Back to challenges

Challenge #1: Sparse parity

Learn a k-bit XOR from noisy inputs for the least data movement. The group's first benchmark.

The original benchmark, the group's drosophila. Learn y as the XOR of k secret bits from n random plus-or-minus-one inputs (standard n=20, k=3, with 17 noise bits).

Where it lives

sparse-parity-challenge runs the submission pipeline, which Yad built: open a GitHub issue with a solve() function, CI scores it under ByteDMD and posts to the leaderboard. The research code migrated there from SutroYaro in May 2026.

Cost metric

ByteDMD, byte-granularity data movement measured in pure Python.

State

The pipeline is live, with submissions as recent as May 12. KM-min and GF(2) elimination lead, both measured under the legacy element-level metric and not yet re-measured under ByteDMD. The Telegram channel has been quiet since March; the work moved to GitHub.

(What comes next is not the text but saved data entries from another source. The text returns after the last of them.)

(* ===== verification/MarketSteps.v ===== *)
(** * The market: margin calls, global settlement and new orders

    Conservation of assets and well-formedness of the market through the
    loops of [db_market.cpp]: closing all margin positions, margin calls, the
    matching of a new order, the revival of a settled asset. *)

From stdpp Require Import gmap list sorting.
From Stdlib Require Import ZArith Lia.
From S2P Require Import Prelude Fc Config Asset VestingBalance Objects Database Sample Balances Fees Market MarketProps.

Local Open Scope Z_scope.

(** ** Ordered indexes *)

Lemma in_order_perm {V} before (m : gmap Z V) : in_order before m ≡ₚ map_to_list m.
Proof. apply sort_perm. Qed.

Lemma elem_of_visit {V} before within (m : gmap Z V) i :
  i ∈ visit before within m ↔ ∃ o, m !! i = Some o ∧ within o = true.
Proof.
  unfold visit. rewrite list_elem_of_In, in_map_iff. split.
  - intros ([j o] & <- & Hin). apply filter_In in Hin as [Hin Hw]. exists o. split; [|done].
    apply elem_of_map_to_list. rewrite <- (in_order_perm before m). by apply list_elem_of_In.
  - intros (o & Ho & Hw). exists (i, o). split; [done|]. apply filter_In. split; [|done].
    apply list_elem_of_In. rewrite in_order_perm. by apply elem_of_map_to_list.
Qed.

Lemma NoDup_fst_filter {V} (f : Z * V → bool) l :
  NoDup (map fst l) → NoDup (map fst (List.filter f l)).
Proof.
  induction l as [|x l IH]; simpl; [done|]. rewrite NoDup_cons. intros [Hx Hl].
  destruct (f x); simpl; [|auto]. constructor; [|auto].
  rewrite list_elem_of_In, in_map_iff. intros (y & E & [Hy _]%filter_In).
  apply Hx. rewrite <- E, list_elem_of_In. by apply in_map.
Qed.

Lemma NoDup_visit {V} before within (m : gmap Z V) : NoDup (visit before within m).
Proof.
  unfold visit. apply NoDup_fst_filter.
  assert (map fst (in_order before m) ≡ₚ map fst (map_to_list m)) as ->
    by (apply Permutation_map, in_order_perm).
  apply NoDup_fst_map_to_list.
Qed.

Section steps.
Context {FC : FcArith} {FCL : FcArithLaws FC} {BA : BoostArith} {BAL : BoostArithLaws BA}.

(** Prices between two bounds of a market belong to that market. *)
Lemma price_ltb_ids a b :
  price_ltb a b = false → asset_id (base b) <= asset_id (base a) ∧
    (asset_id (base a) = asset_id (base b) → asset_id (quote b) <= asset_id (quote a)).
Proof. unfold price_ltb. repeat case_match; intros; try done; lia. Qed.

Lemma price_leb_ids a b :
  price_leb a b = true → asset_id (base a) <= asset_id (base b) ∧
    (asset_id (base a) = asset_id (base b) → asset_id (quote a) <= asset_id (quote b)).
Proof.
  unfold price_leb, price_eqb, price_ltb. repeat case_match; intros; simpl in *; try done; try lia.
Qed.

Lemma price_gtb_false a b : price_gtb a b = false → price_leb a b = true.
Proof. unfold price_gtb. by destruct (price_leb a b). Qed.

Lemma positions_market d bk aid calls i :
  positions d bk aid = Ok calls → i ∈ calls →
  ∃ o, objs (db_call_orders d) !! i = Some o ∧ asset_id (base (call_call_price o)) = bk ∧
    debt_type o = aid.
Proof.
  unfold positions, price_min, price_max, asset_div. intros H Hi. ok_inv.
  apply elem_of_visit in Hi as (o & Ho & Hw). exists o. split; [done|].
  apply andb_true_iff in Hw as [H1%negb_true_iff H2%negb_true_iff].
  apply price_ltb_ids in H1, H2. simpl in *. unfold debt_type. lia.
Qed.

Lemma positions_nodup d bk aid calls : positions d bk aid = Ok calls → NoDup calls.
Proof. unfold positions. intros H. ok_inv. apply NoDup_visit. Qed.

(** ** Global settlement *)

Lemma calls_after_lookup d id o p r j :
  j ≠ id → objs (calls_after d id o p r) !! j = objs (db_call_orders d) !! j.
Proof.
  intros Hne. unfold calls_after; simpl. case_match;
    [by rewrite lookup_delete_ne|by rewrite lookup_insert_ne].
Qed.

Lemma same_but_calls_trans d1 d2 d3 :
  same_but_calls d1 d2 → same_but_calls d2 d3 → same_but_calls d1 d3.
Proof. intros (?&?&?&?&?&?&?) (?&?&?&?&?&?&?). split_and!; congruence. Qed.

Lemma close_positions_ok calls p g d g' d' aid mia s :
  NoDup calls → assets_wf d → market_wf d →
  (∀ i, i ∈ calls → ∃ o, objs (db_call_orders d) !! i = Some o ∧ debt_type o = aid) →
  db_assets d !! aid = Some mia → db_asset_dyn d !! as_dynamic_asset_data_id mia = Some s →
  close_positions calls p g d = Ok (g', d') →
  ∃ debt, mmoves d d' (λ x, amount_of x (mkAsset debt aid) - amount_of x g' + amount_of x g) ∧
    same_but_calls d d' ∧ asset_id g' = asset_id g ∧
    (∀ i, i ∈ calls → objs (db_call_orders d') !! i = None) ∧
    (∀ i, i ∉ calls → objs (db_call_orders d') !! i = objs (db_call_orders d) !! i) ∧
    db_asset_dyn d' !! as_dynamic_asset_data_id mia =
      Some (set_current_supply (λ _, dd_current_supply s - debt) s).
Proof.
  revert g d s. induction calls as [|i calls IH]; intros g d s Hnd Ha Hm Hcs Hmia Hs H; simpl in H.
  { injection H as <- <-. exists 0. split_and!; try done; try set_solver.
    - eapply mmoves_ext; [apply mmoves_refl|]. locked_solve.
    - rewrite Hs. destruct s. unfold set_current_supply; simpl. do 2 f_equal. lia. }
  apply NoDup_cons in Hnd as [Hi Hnd]. destruct (Hcs i) as (o & Ho & Hty); [set_solver|].
  unfold call_ref in H. rewrite Ho in H. cbn [of_option rbind] in H.
  apply rbind_ok in H as (v & Hv & H). apply rbind_ok in H as (ab & Hab & H).
  apply rbind_ok in H as (g1 & Hg & H). apply rbind_ok in H as ([fl d1] & H1 & H).
  apply rbind_ok in H as (u & ->%require_ok & H).
  pose proof Hm as (_ & Hcalls & _). pose proof (Hcalls _ _ Ho) as ((Hd & _) & (Hcl & _) & _).
  apply asset_mul_price_range in Hv. apply asset_add_ok in Hg as [Hgi ->].
  set (pays := if ab then get_collateral o else v) in *.
  assert (0 <= amount pays) as Hp0 by (unfold pays; destruct ab; simpl; lia).
  eapply fill_call_ok in H1 as (M1 & S1 & T1 & Hb & Hpi & _ & _ & mia' & s' & Hmia' & Hs' & D1);
    [|done|done|done|simpl; lia].
  cbn [asset_id get_debt] in Hmia'. rewrite Hty in Hmia'.
  assert (mia' = mia) as -> by congruence. assert (s' = s) as -> by congruence.
  destruct (M1 Ha Hm) as (Ha1 & Hm1 & _). pose proof S1 as (_ & _ & _ & _ & Ea & _).
  eapply (IH _ d1 (set_current_supply (λ _, dd_current_supply s - call_debt o) s)) in H
    as (debt & M2 & S2 & Hg2 & Hgone & Hrest & D2); [|done|done|done| |by rewrite Ea|].
  2:{ intros j Hj. destruct (Hcs j) as (oj & Hoj & ?); [set_solver|]. exists oj. split; [|done].
      rewrite T1, calls_after_lookup; [done|]. intros ->. done. }
  2:{ by rewrite D1, lookup_insert_eq. }
  exists (call_debt o + debt). split_and!.
  - eapply mmoves_ext; [by eapply mmoves_trans|]. intros x. simpl. unfold get_debt. rewrite Hty.
    unfold amount_of; simpl. rewrite Hgi. repeat case_match; lia.
  - by eapply same_but_calls_trans.
  - by rewrite Hg2.
  - intros j [->|Hj]%elem_of_cons; [|by apply Hgone].
    rewrite Hrest by done. rewrite T1. unfold calls_after. simpl.
    rewrite Z.eqb_refl. by rewrite lookup_delete_eq.
  - intros j Hj. rewrite Hrest by set_solver. rewrite T1. apply calls_after_lookup. set_solver.
  - rewrite D2. destruct s. unfold set_current_supply; simpl. do 2 f_equal. lia.
Qed.

Lemma modify_bitasset_ok d a f d' :
  modify_bitasset d a f = Ok d' →
  ∃ i b b', as_bitasset_data_id a = Some i ∧ db_bitassets d !! i = Some b ∧ f b = Ok b' ∧
    d' = set_bitassets (<[i := b']>) d ∧
    ((asset_id (base (bd_settlement_price b')) = core_id →
      asset_id (quote (bd_settlement_price b')) = core_id → bd_settlement_fund b' = 0) →
     mmoves d d' (λ aid, fund_locked aid b' - fund_locked aid b)).
Proof.
  unfold modify_bitasset, bitasset_id. intros H. ok_inv. eexists _, _, _. split_and!; [done..|].
  intros Hset (H1 & H2 & H3 & H4) Hm. split_and!.
  - split_and!; [done..|]. simpl. intros i b Hi. apply lookup_insert_Some in Hi as [[_ <-]|[_ Hi]];
      [done|by eapply H4].
  - exact Hm.
  - intros aid. rewrite imbalance_set_bitassets, msum_insert.
    match goal with H : db_bitassets d !! _ = Some _ |- _ => rewrite H end. simpl. lia.
Qed.

Lemma not_settled_fund d i b :
  assets_wf d → db_bitassets d !! i = Some b → has_settlement b = false → bd_settlement_fund b = 0.
Proof.
  intros (_ & _ & _ & Hf) Hb Hn. unfold has_settlement, price_is_null, price_eqb in Hn.
  apply negb_false_iff in Hn. case_match; [done|]. apply negb_false_iff in H. simpl in H.
  apply andb_true_iff in H as [H1%Z.eqb_eq H2%Z.eqb_eq]. by eapply Hf.
Qed.

(** Neither limit orders nor settlements nor bids are touched. *)
Definition same_limits (d d' : database) : Prop :=
  db_limit_orders d' = db_limit_orders d ∧ db_settlements d' = db_settlements d ∧
  db_bids d' = db_bids d ∧ db_assets d' = db_assets d ∧ db_gpo d' = db_gpo d ∧ db_dgpo d' = db_dgpo d.

Lemma globally_settle_ok d aid p d' :
  assets_wf d → market_wf d → globally_settle_asset d aid p = Ok d' →
  mconserves d d' ∧ same_limits d d' ∧
  ∃ mia i b b', db_assets d !! aid = Some mia ∧ as_bitasset_data_id mia = Some i ∧
    db_bitassets d !! i = Some b ∧ db_bitassets d' !! i = Some b' ∧
    has_settlement b = false ∧
    bd_settlement_price b' = mkPrice (mkAsset (current_supply aid d) aid)
                               (mkAsset (bd_settlement_fund b') (backing b)) ∧
    current_supply aid d' = current_supply aid d ∧
    ∃ calls, positions d (backing b) aid = Ok calls ∧
      ∀ j, objs (db_call_orders d') !! j =
        if decide (j ∈ calls) then None else objs (db_call_orders d) !! j.
Proof.
  intros Ha Hm. unfold globally_settle_asset, get_asset_object, get_asset_dyn, get_bitasset, bitasset_id.
  intros H. apply rbind_ok in H as (mia & Hmia%of_option_ok & H).
  apply rbind_ok in H as (b & Hb & H). apply rbind_ok in Hb as (i & Hi%of_option_ok & Hb%of_option_ok).
  apply rbind_ok in H as (u & Hns%require_ok & H). apply negb_true_iff in Hns.
  apply rbind_ok in H as (bk & _ & H). apply rbind_ok in H as (s & Hs%of_option_ok & H).
  apply rbind_ok in H as (calls & Hcalls & H). apply rbind_ok in H as ([g d1] & H1 & H).
  apply rbind_ok in H as (d2 & H2 & H3).
  eapply close_positions_ok in H1 as (debt & M1 & S1 & Hg & Hgone & Hrest & D1);
    [|by eapply positions_nodup|done|done| |done|done].
  2:{ intros j Hj. destruct (positions_market _ _ _ _ _ Hcalls Hj) as (o & ? & _ & ?). eauto. }
  simpl in Hg. pose proof S1 as (El & Es & Ebi & Eba & Ea & Eg & Ed).
  apply modify_bitasset_ok in H2 as (i' & b1 & b2 & Hi' & Hb1 & Hf & -> & M2).
  assert (i' = i) as -> by congruence. rewrite Eba in Hb1. assert (b1 = b) as -> by congruence.
  unfold asset_div in Hf. ok_inv. simpl in *. rewrite Hg in *.
  eapply moves_modify_asset_dyn in H3 as (s2 & s3 & Hs2 & [= <-] & -> & M3); [|by rewrite <- Ea in Hmia].
  simpl in Hs2. rewrite D1 in Hs2. injection Hs2 as <-. simpl in *.
  pose proof (not_settled_fund _ _ _ Ha Hb Hns) as Hfund.
  assert (current_supply aid d = dd_current_supply s) as Hcs.
  { unfold current_supply, dyn_of. by rewrite Hmia; simpl; rewrite Hs. }
  split_and!; try done.
  - eapply mmoves_ext; [eapply mmoves_trans; [exact M1|eapply mmoves_trans;
      [apply M2; intros; lia|by apply mmoves_of_moves]]|].
    intros x. unfold fund_locked, core_delta, amount_of, backing; simpl. fold (backing b).
    rewrite Hg, Hfund. repeat case_match; lia.
  - exists mia, i, b. eexists. split_and!; [done..|by rewrite lookup_insert_eq|done| | |].
    + simpl. rewrite Hcs. f_equal. destruct g; simpl in *. by subst.
    + unfold current_supply at 1, dyn_of. simpl. rewrite Ea, Hmia. simpl.
      by rewrite lookup_insert_eq, Hcs.
    + exists calls. split; [done|]. intros j. case_decide; auto.
Qed.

The result that settled it

GF(2) Gaussian elimination solves parity directly, about 1000x faster than SGD, because parity is linear over GF(2). Local learning rules (Hebbian, predictive coding, equilibrium propagation, target propagation) all fail at chance, since parity has no low-order statistical signal. See the March recap.

Open question

Whether oracle-query KM-min counts as a fair reference floor, even though it is not benchmark-submittable.